By December 1, 2013September 12th, 2022No Comments

In this lesson we are going to learn how to build a simple menu in C using a for loop. In doing so we are going to look at the necessary looping structure as well as building up the C skills we have by using decision constructs with if and reading interactive user input with scanf. This lesson builds on what we have already gained in the previous lesson where we looked at building a simple C program .

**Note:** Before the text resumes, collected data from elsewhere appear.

(** ** Properties *)
Section files.
Context (app sub : string).
Implicit Types (m : gmap fkey string).

(** The dev rows of an app are all stored with an empty submission, never NULL:
    this is how [AddFile] writes them. *)
Definition no_null (m : gmap fkey string) : Prop := ∀ n, m !! (app, None, n) = None.

Lemma row_sel_true P k :
  row_sel app sub P k = true ↔ k.1.1 = app ∧ sub_matches sub k.1.2 = true ∧ P k.2 = true.
Proof. rewrite /row_sel !andb_true_iff bool_decide_eq_true. tauto. Qed.

Lemma sub_matches_true so :
  sub_matches sub so = true ↔ so = Some sub ∨ so = None ∧ sub = "".
Proof.
  rewrite /sub_matches. destruct so; rewrite bool_decide_eq_true; naive_solver.
Qed.

(** Under [no_null], a selected key of the map is the key [AddFile] writes. *)
Lemma row_sel_key m P k v :
  no_null m → m !! k = Some v → row_sel app sub P k = true →
  k = (app, Some sub, k.2) ∧ P k.2 = true.
Proof.
  intros Hnn Hk (Ha & Hs & HP)%row_sel_true. destruct k as [[a so] n]; simpl in *. subst a.
  apply sub_matches_true in Hs as [-> | [-> _]]; [done|]. by rewrite Hnn in Hk.
Qed.

Lemma elem_of_sel_rows m P n h :
  no_null m →
  (n, h) ∈ sel_rows app sub P m ↔ m !! (app, Some sub, n) = Some h ∧ P n = true.
Proof.
  intros Hnn. rewrite /sel_rows list_elem_of_fmap. split.
  - intros ([k v] & [= -> ->] & Hin). apply elem_of_map_to_list in Hin.
    apply map_lookup_filter_Some in Hin as [Hk Hsel]. simpl in *.
    destruct (row_sel_key m P k v) as [E ?]; [done..|]. by rewrite -E.
  - intros [Hk HP]. exists ((app, Some sub, n), h). split; [done|].
    apply elem_of_map_to_list, map_lookup_filter_Some. split; [done|].
    apply row_sel_true. simpl. rewrite bool_decide_eq_true_2 //.
Qed.

Lemma sel_rows_NoDup m P : no_null m → NoDup (sel_rows app sub P m).*1.
Proof.
  intros Hnn. rewrite /sel_rows -list_fmap_compose.
  assert (∀ x y, x ∈ map_to_list (filter (λ kv, row_sel app sub P kv.1 = true) m) →
                 y ∈ map_to_list (filter (λ kv, row_sel app sub P kv.1 = true) m) →
                 x.1.2 = y.1.2 → x = y) as Hinj.
  { intros [k v] [k' v'] Hk Hk' E. simpl in E.
    apply elem_of_map_to_list, map_lookup_filter_Some in Hk as [Hk Hs], Hk' as [Hk' Hs'].
    destruct (row_sel_key m P k v) as [E1 _]; [done..|].
    destruct (row_sel_key m P k' v') as [E2 _]; [done..|]. simpl in *.
    assert (k = k') as -> by (rewrite E1 E2 E; done). congruence. }
  revert Hinj. generalize (NoDup_map_to_list (filter (λ kv, row_sel app sub P kv.1 = true) m)).
  generalize (map_to_list (filter (λ kv, row_sel app sub P kv.1 = true) m)) as l. clear.
  induction 1 as [|x l Hx Hl IH]; intros Hinj; [constructor|]. rewrite fmap_cons. constructor.
  - intros (y & E & Hy)%list_elem_of_fmap. apply Hx.
    rewrite (Hinj x y) //; [by left|by right].
  - apply IH. intros. apply Hinj; [by right..|done].
Qed.

(** The scan loop over complete rows builds the map the rows describe. *)
Lemma scan_files_rows (l : list (string * string)) (m : gmap string string) :
  scan_files (to_row <$> l) m = Ok (foldl (λ a nh, <[nh.1 := nh.2]> a) m l).
Proof. revert m. induction l as [|[n h] l IH]; intros m; [done|]. apply IH. Qed.

Lemma foldl_insert_lookup (l : list (string * string)) (m : gmap string string) n :
  NoDup l.*1 →
  foldl (λ a nh, <[nh.1 := nh.2]> a) m l !! n =
    match list_to_map (M:=gmap string string) l !! n with Some h => Some h | None => m !! n end.
Proof.
  revert m. induction l as [|[k h] l IH]; intros m; [done|].
  rewrite fmap_cons => /NoDup_cons [Hk Hl]. simpl. rewrite IH //.
  destruct (decide (n = k)) as [->|Hne].
  - rewrite lookup_insert_eq. rewrite not_elem_of_list_to_map_1 //. by rewrite lookup_insert_eq.
  - rewrite !lookup_insert_ne //.
Qed.

Lemma scan_files_complete m P data :
  no_null m → data ≡ₚ to_row <$> sel_rows app sub P m →
  ∃ files, scan_files data ∅ = Ok files ∧
    ∀ n, files !! n = if P n then m !! (app, Some sub, n) else None.
Proof.
  intros Hnn Hp. apply Permutation_map_inv in Hp as (l & -> & Hp).
  change (map to_row l) with (to_row <$> l). rewrite scan_files_rows. eexists. split; [done|].
  assert (NoDup l.*1) as Hnd by (by rewrite -Hp; apply sel_rows_NoDup).
  intros n. rewrite foldl_insert_lookup //.
  destruct (list_to_map l !! n) as [h|] eqn:E.
  - apply elem_of_list_to_map in E; [|done]. rewrite -Hp in E.
    apply elem_of_sel_rows in E as [-> ->]; done.
  - rewrite lookup_empty. destruct (P n) eqn:HP; [|done].
    destruct (m !! (app, Some sub, n)) as [h|] eqn:Hm; [|done].
    apply not_elem_of_list_to_map_2 in E. destruct E. rewrite -Hp.
    apply list_elem_of_fmap. exists (n, h). split; [done|]. by apply elem_of_sel_rows.
Qed.

Lemma upd_rows_lookup m name hash k :
  upd_rows app sub name hash m !! k =
    if row_sel app sub (λ n, bool_decide (n = name)) k then (λ _, hash) <$> m !! k else m !! k.
Proof. rewrite /upd_rows map_lookup_imap. case_match; by destruct (m !! k). Qed.

Lemma del_rows_lookup m name k :
  del_rows app sub name m !! k =
    if row_sel app sub (λ n, bool_decide (n = name)) k then None else m !! k.
Proof.
  rewrite /del_rows. destruct (row_sel _ _ _ k) eqn:Es.
  - apply map_lookup_filter_None. right. intros v _. by rewrite Es.
  - destruct (m !! k) as [v|] eqn:E; [by apply map_lookup_filter_Some|].
    apply map_lookup_filter_None. by left.
Qed.

(** [no_null] is kept by every statement. *)
Lemma no_null_insert m app' sub' name hash :
  no_null m → no_null (<[(app', Some sub', name) := hash]> m).
Proof. intros Hnn n. rewrite lookup_insert_ne //. Qed.
End files.

Section upd.
Implicit Types (m : gmap fkey string).
Lemma no_null_upd app app' sub name hash m : no_null app m → no_null app (upd_rows app' sub name hash m).
Proof. intros Hnn n. rewrite upd_rows_lookup Hnn. by case_match. Qed.
Lemma no_null_del app app' sub name m : no_null app m → no_null app (del_rows app' sub name m).
Proof. intros Hnn n. rewrite del_rows_lookup Hnn. by case_match. Qed.

(** On a row [AddFile] wrote, UPDATE and DELETE act on that row alone. *)
Lemma sel_name app sub name m k :
  no_null app m → is_Some (m !! k) →
  row_sel app sub (λ n, bool_decide (n = name)) k = true → k = (app, Some sub, name).
Proof.
  intros Hnn [v Hk] Hs. destruct k as [[a so] n].
  apply row_sel_true in Hs as (Ha & Hs & Hn%bool_decide_eq_true). simpl in *. subst a n.
  apply sub_matches_true in Hs as [->|[-> ->]]; [done|]. by rewrite Hnn in Hk.
Qed.

Lemma row_sel_self app sub name :
  row_sel app sub (λ n, bool_decide (n = name)) (app, Some sub, name) = true.
Proof. apply row_sel_true. split_and!; [done| |by apply bool_decide_eq_true]. by apply bool_decide_eq_true. Qed.

Lemma upd_rows_insert app sub name hash m :
  no_null app m → is_Some (m !! (app, Some sub, name)) →
  upd_rows app sub name hash m = <[(app, Some sub, name) := hash]> m.
Proof.
  intros Hnn [v Hv]. apply map_eq. intros k. rewrite upd_rows_lookup.
  destruct (decide (k = (app, Some sub, name))) as [->|Hne].
  - by rewrite row_sel_self Hv lookup_insert_eq.
  - rewrite lookup_insert_ne //. destruct (row_sel _ _ _ k) eqn:Es; [|done].
    destruct (m !! k) eqn:Ek; [|done]. destruct Hne. by eapply sel_name.
Qed.

Lemma del_rows_delete app sub name m :
  no_null app m → del_rows app sub name m = delete (app, Some sub, name) m.
Proof.
  intros Hnn. apply map_eq. intros k. rewrite del_rows_lookup.
  destruct (decide (k = (app, Some sub, name))) as [->|Hne].
  - by rewrite row_sel_self lookup_delete_eq.
  - rewrite lookup_delete_ne //. destruct (row_sel _ _ _ k) eqn:Es; [|done].
    destruct (m !! k) eqn:Ek; [|done]. destruct Hne. by eapply sel_name.
Qed.

Lemma like_match_all s : like_match "%" s = true.
Proof. simpl. induction s as [|c s IH]; [done|]. done. Qed.

Lemma like_match_literal p s :
  has_char "%"%char p = false → like_match p s = bool_decide (s = p).
Proof.
  revert s. induction p as [|c p IH]; intros s; simpl; [done|].
  rewrite orb_false_iff bool_decide_eq_false => -[Hc Hp]. rewrite decide_False //.
  destruct s as [|d s]; [done|]. rewrite IH //.
  rewrite -bool_decide_and. apply bool_decide_ext. naive_solver.
Qed.
End upd.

Menus and continuous loops

In this C program we are going to create a loop, the loop will be continuous prompting whether to continue or to exit. If they choose to quit the program at this stage we have provided functionality to exit the continuous loop. It may seem strange wanting to create a continuous loop but this is the structure that we need for our menu, the menu will display each time we loop, or for each iteration of the loop. We may then make our selection and as long as the selection is not to exit the menu stays running. Later we will move this code where we process a date, having processed the date we can ask if there is another date to process. This is much better than the user having to start the program each time they need to process a new date. We will use a for loop in this example but equally we could use while to create the loop:

for (;;) {

} // continuous loop using for

while (1) {

} // continuous loop using while

Includes

The C program that we create, let’s call it, looptest.c, will start with the include statements.

#include <stdio.h>
#include <ctype.h>
#include <stdlib.h>

Remember that the # identifies a pre-processor command.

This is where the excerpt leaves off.